Le jour même de l’intervention russe en Ukraine, Hemidti se rendait à Moscou pour chercher un soutien diplomatique mais aussi financier. Au vu des déboires de Poutine, il n’est pas sûr que les généraux soudanais puissent compter sur l’aide financière de la Russie. Autre solution, l’Arabie saoudite et les Émirats arabes unis intéressés par le maintien de la dictature. En effet, c’est par milliers que des combattants soudanais ont été envoyés par Hemidti au Yémen se battre contre les Houthis soutenus par l’Iran.
Le désastre diplomatique et économique est aussi politique pour la junte, laquelle tente en vain de mater les mobilisations populaires qui ne faiblissent pas. Les manifestations se succèdent avec comme seul mot d’ordre le départ de la junte.
Alternative politique
Cette exigence du départ de la junte ne correspond pas du tout à l’agenda des différentes médiations impulsées par les occidentaux via l’ONU ou l’Union africaine. Leur solution serait de revenir à la situation antérieure avec un partage du pouvoir entre militaires et civils. Cette proposition est inenvisageable pour ceux qui conduisent la lutte, en premier lieu les comités de résistance qui, à travers les quartiers des grandes villes du pays, structurent le mouvement. Ils jouent un rôle de premier plan dans les mobilisations, désormais ils sont présents dans le débat politique.
Dans ces colonnes1, nous avions parlé de la charte de pouvoir populaire qui est soumise à la discussion. Les comités de résistance du grand Khartoum l’ont présentée lors d’une conférence de presse à la mi-mai.
Y figurent des revendications démocratiques comme l’égalité des droits quels que soient le genre, la race ou la religion, la rupture totale avec le régime militaire intégrant un volet judiciaire pour les responsables du coup d’État. Au niveau sécuritaire, la charte se prononce pour une refonte des instituions militaires, le retrait des troupes du Yémen. Est prévu un plan de relance économique contre la pauvreté, la lutte contre la corruption et l’arrêt de l’implication de l’armée dans les activités économiques. Enfin, et c’est peut-être une avancée majeure, la charte considère que la source du pouvoir doit être la base. La solution politique proposée par les comités de résistance est : « La formation d’un conseil législatif constitué des forces vives de la révolution, qui fonctionne de manière fédérale : conseils de quartier, fédérés au niveau des villes, fédérés au niveau régional et enfin national. Ce conseil législatif organisé du bas vers le haut, de manière fédérale, doit devenir l’organe politique principal du pays. L’objectif est de transférer le maximum de pouvoir du centre vers les régions, et vers le niveau local. »
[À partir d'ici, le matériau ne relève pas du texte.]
Lemma none_lacking l :
  forallb (lacks Trace.isRunTasks) l = true ->
  Trace.none Trace.isRunTasks l = true.
Proof.
  apply none_of_kind. intros x. unfold lacks.
  now destruct (Trace.isRunTasks x).
Qed.

Lemma stopsAt_lacks A fails K (m : M A) :
  forallb (lacks K) (trace m) = true -> stopsAt fails K m.
Proof.
  intros H ev e I HK. exfalso.
  apply (In_kind _ _ _ H) in I. unfold lacks in I. rewrite HK in I.
  discriminate I.
Qed.

Lemma stopsAt_call fails K ev :
  Trace.isRunTasks ev = false -> stopsAt fails K (call fails ev).
Proof.
  intros R ev' e [<- | []] _ F. unfold call. simpl. rewrite R, F.
  split; [reflexivity | discriminate].
Qed.

Lemma stopsAt_callWrap fails K ev pre :
  Trace.isRunTasks ev = false -> stopsAt fails K (callWrap fails ev pre).
Proof.
  intros R ev' e [<- | []] _ F. unfold callWrap. simpl. rewrite R, F.
  split; [reflexivity | discriminate].
Qed.

Lemma stopsAt_callExit fails K ev pre :
  Trace.isRunTasks ev = false -> stopsAt fails K (callExit fails ev pre).
Proof.
  intros R ev' e [<- | []] _ F. unfold callExit. simpl. rewrite R, F.
  split; [reflexivity | discriminate].
Qed.
(** Claim C4, for a ceiling that is found passed after a poll that observed
    a state other than [success] and [fail].  Suppose the first [n + 1]
    status queries are answered with states other than [success] and
    [fail], the clock readings taken after the first [n] of them are within
    300000 ms of the reading taken when the loop started, and the reading
    taken after query [n + 1] is more than 300000 ms past it.  Then
    [pollTaskUntilComplete] throws the error "Task polling timeout".  The
    clock is read once after every such poll and before the wait: at the end the loop has sent exactly [n + 1] queries,
    waited [n] times and read the clock [n + 2] times, so nothing is sent
    after the error. *)
Theorem poll_timeout taskId onUpdate (s : St) n fuel :
  quiet_callback onUpdate ->
  (forall k, (k <= n)%nat -> nonterminal (reply W taskId (length (sent s) + k))) ->
  (forall k, (k < n)%nat ->
     clock W (ticks s + 1 + k) - clock W (ticks s) <= maxPollingTime) ->
  clock W (ticks s + 1 + n) - clock W (ticks s) > maxPollingTime ->
  (n < fuel)%nat ->
  let '(r, s') := pollTaskUntilComplete W fuel taskId onUpdate s in
  r = Throws (Error "Task polling timeout")
  /\ sent s' = sent s ++ replicate (Datatypes.S n) (queryTaskStatus_request taskId)
  /\ waits s' = waits s ++ replicate n pollingInterval
  /\ ticks s' = (ticks s + 2 + n)%nat.
Proof.
  intros Hq Hobs Hin Hout Hfuel.
  rewrite pollTaskUntilComplete_unfold.
  set (s0 := mkState _ _ _ _ _ _).
  replace fuel with (n + Datatypes.S (fuel - n - 1))%nat by lia.
  destruct (pollLoop_quiet taskId onUpdate (clock W (ticks s)) n Hq s0 VNull
              (Datatypes.S (fuel - n - 1)))
    as (s1 & last1 & Heq & Hsent & Hticks & Hwaits & Htasks).
  { intros k Hk. apply Hobs. lia. }
  { intros k Hk. simpl.
    replace (Datatypes.S (ticks s + k)) with (ticks s + 1 + k)%nat by lia.
    apply Hin, Hk. }
  rewrite Heq, pollLoop_S.
  destruct (pollIteration_cases taskId onUpdate (clock W (ticks s)) last1 s1)
    as (r & s2 & Hit & Hsent2 & Htasks2 & Hcase).
  rewrite Hit.
  destruct (Hobs n ltac:(lia)) as (result & data & cur & Ho & Hs & Hf).
  rewrite Hsent, length_app, length_replicate in Hcase. simpl in Hcase.
  rewrite Ho in Hcase. cbv zeta in Hcase.
  destruct Hcase as (Hupd & Huser & Hcase).
  assert (Hcb : (match onUpdate with
                 | Some f => if fires onUpdate cur last1 then f data (user s1)
                             else (None, user s1)
                 | None => (None, user s1)
                 end).1 = None).
  { destruct onUpdate as [f|]; [|reflexivity].
    destruct (fires _ _ _); [apply (Hq f eq_refl) | reflexivity]. }
  rewrite Hcb, Hs, Hf in Hcase. destruct Hcase as (Hticks2 & Hcase).
  rewrite Hticks in Hcase. simpl in Hcase.
  replace (Datatypes.S (ticks s + n)) with (ticks s + 1 + n)%nat in Hcase by lia.
  destruct (_ >? _) eqn:Hgt; [| rewrite Z.gtb_ltb in Hgt; apply Z.ltb_ge in Hgt; lia].
  destruct Hcase as (-> & Hwaits2).
  split; [reflexivity|]. split; [|split].
  - rewrite Hsent2, Hsent, replicate_S_end, app_assoc. reflexivity.
  - rewrite Hwaits2, Hwaits. reflexivity.
  - rewrite Hticks2, Hticks. simpl. lia.
Qed.
(** * OpenScans Python backend: result extraction and model cache manager

    A shallow embedding of [python-backend/inference.py],
    [python-backend/model_manager.py], the task registry of
    [python-backend/config.py] and the endpoints of
    [python-backend/main.py].

    Conventions of the embedding:
    - Python [str] values are [string]s of ASCII characters;
    - Python [int] is [Z];
    - Python and numpy floats are modelled by exact rationals [Q]; rounding
      ([round(x)], [round(x, n)]) is round-half-to-even on the exact value;
    - a raised exception is a value [PyException] (class name and message);
      a call ends in one of three ways: it returns ([Ok]), it raises an
      instance of [Exception] ([Raise]), or an exception outside
      [Exception] ([SystemExit], [KeyboardInterrupt], [GeneratorExit])
      leaves it ([Exit]), which the [except Exception] clauses of the
      source do not catch; the constructor, not the class name, says on
      which side of [Exception] an exception is;
    - effects (clock, files, standard output, callbacks) are threaded
      through an explicit world by a small state-and-exception monad. *)

From Stdlib Require Import Bool Arith ZArith QArith Qround Qminmax Lia Lqa.
From Stdlib Require Import List String Ascii.
From Stdlib Require Import Sorted Permutation.
Import ListNotations.

Local Open Scope string_scope.
Local Open Scope Z_scope.

(** ** Exceptions and results *)

Record PyException : Type := mkExc {
  exc_class : string;
  exc_msg : string
}.

(** [str(e)] *)
Definition str_exc (e : PyException) : string := exc_msg e.

Definition ValueError (msg : string) : PyException := mkExc "ValueError" msg.
Definition IndexError (msg : string) : PyException := mkExc "IndexError" msg.
Definition KeyError (msg : string) : PyException := mkExc "KeyError" msg.

(** How a call ends: it returns [a]; it raises [e], an instance of
    [Exception]; or [e], an exception that is not an instance of
    [Exception], leaves it. *)
Inductive Result (A : Type) : Type :=
| Ok (a : A)
| Raise (e : PyException)
| Exit (e : PyException).
Arguments Ok {A} a.
Arguments Raise {A} e.
Arguments Exit {A} e.

Definition rbind {A B} (r : Result A) (k : A -> Result B) : Result B :=
  match r with
  | Ok a => k a
  | Raise e => Raise e
  | Exit e => Exit e
  end.

(** ** Python strings *)

Module PyStr.

Definition startswith (p s : string) : bool := String.prefix p s.

Fixpoint rev_onto (s acc : string) : string :=
  match s with
  | EmptyString => acc
  | String c s' => rev_onto s' (String c acc)
  end.

Definition reverse (s : string) : string := rev_onto s EmptyString.

Definition endswith (p s : string) : bool :=
  String.prefix (reverse p) (reverse s).

(** [s[0]] *)
Definition index0 (s : string) : Result string :=
  match s with
  | EmptyString => Raise (IndexError "string index out of range")
  | String c _ => Ok (String c EmptyString)
  end.

(** [s[1:]] *)
Definition slice_from1 (s : string) : string :=
  match s with
  | EmptyString => EmptyString
  | String _ s' => s'
  end.

(** [s.replace(old, new)] for a non-empty [old]: the occurrences of [old]
    are replaced from the left, without overlap.  [skip] counts the
    characters of a matched occurrence that are still to be dropped. *)
Fixpoint replace_from (old new : string) (skip : nat) (s : string) : string :=
  match s with
  | EmptyString => EmptyString
  | String c s' =>
      match skip with
      | S k => replace_from old new k s'
      | O =>
          if String.prefix old s
          then new ++ replace_from old new (Nat.pred (String.length old)) s'
          else String c (replace_from old new O s')
      end
  end.

Definition replace (old new s : string) : string := replace_from old new O s.

(** [s.rfind(".")] *)
Fixpoint rfind_dot_from (s : string) (i : nat) (last : option nat) : option nat :=
  match s with
  | EmptyString => last
  | String c s' =>
      rfind_dot_from s' (S i) (if Ascii.eqb c "."%char then Some i else last)
  end.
Cette volonté d’organiser le contrôle populaire est le fruit de l’expérience récente. Celle des négociations après la révolution où les comités de résistance ont été écartés au profit de la classe politique. Fruit aussi de l’histoire plus lointaine où les mouvements populaires ont porté, contre les régimes militaires, les deux principaux partis soudanais issus des confréries religieuses. À chaque fois ces partis ont mené le pays à la faillite.
Une telle charte nous conforte à redoubler d’efforts pour mener les actions de solidarité concrètes comme le jumelage syndical, à l’image de nos amis anglais. En effet, le syndicat des enseignantEs, le National Education Union, a créé des liens avec les membres du Sudanese Teachers’ Committee, et les a soutenus pendant leur grève sur les questions salariales.
- 1. L’Anticapitaliste n° 612 (21 avril 2022).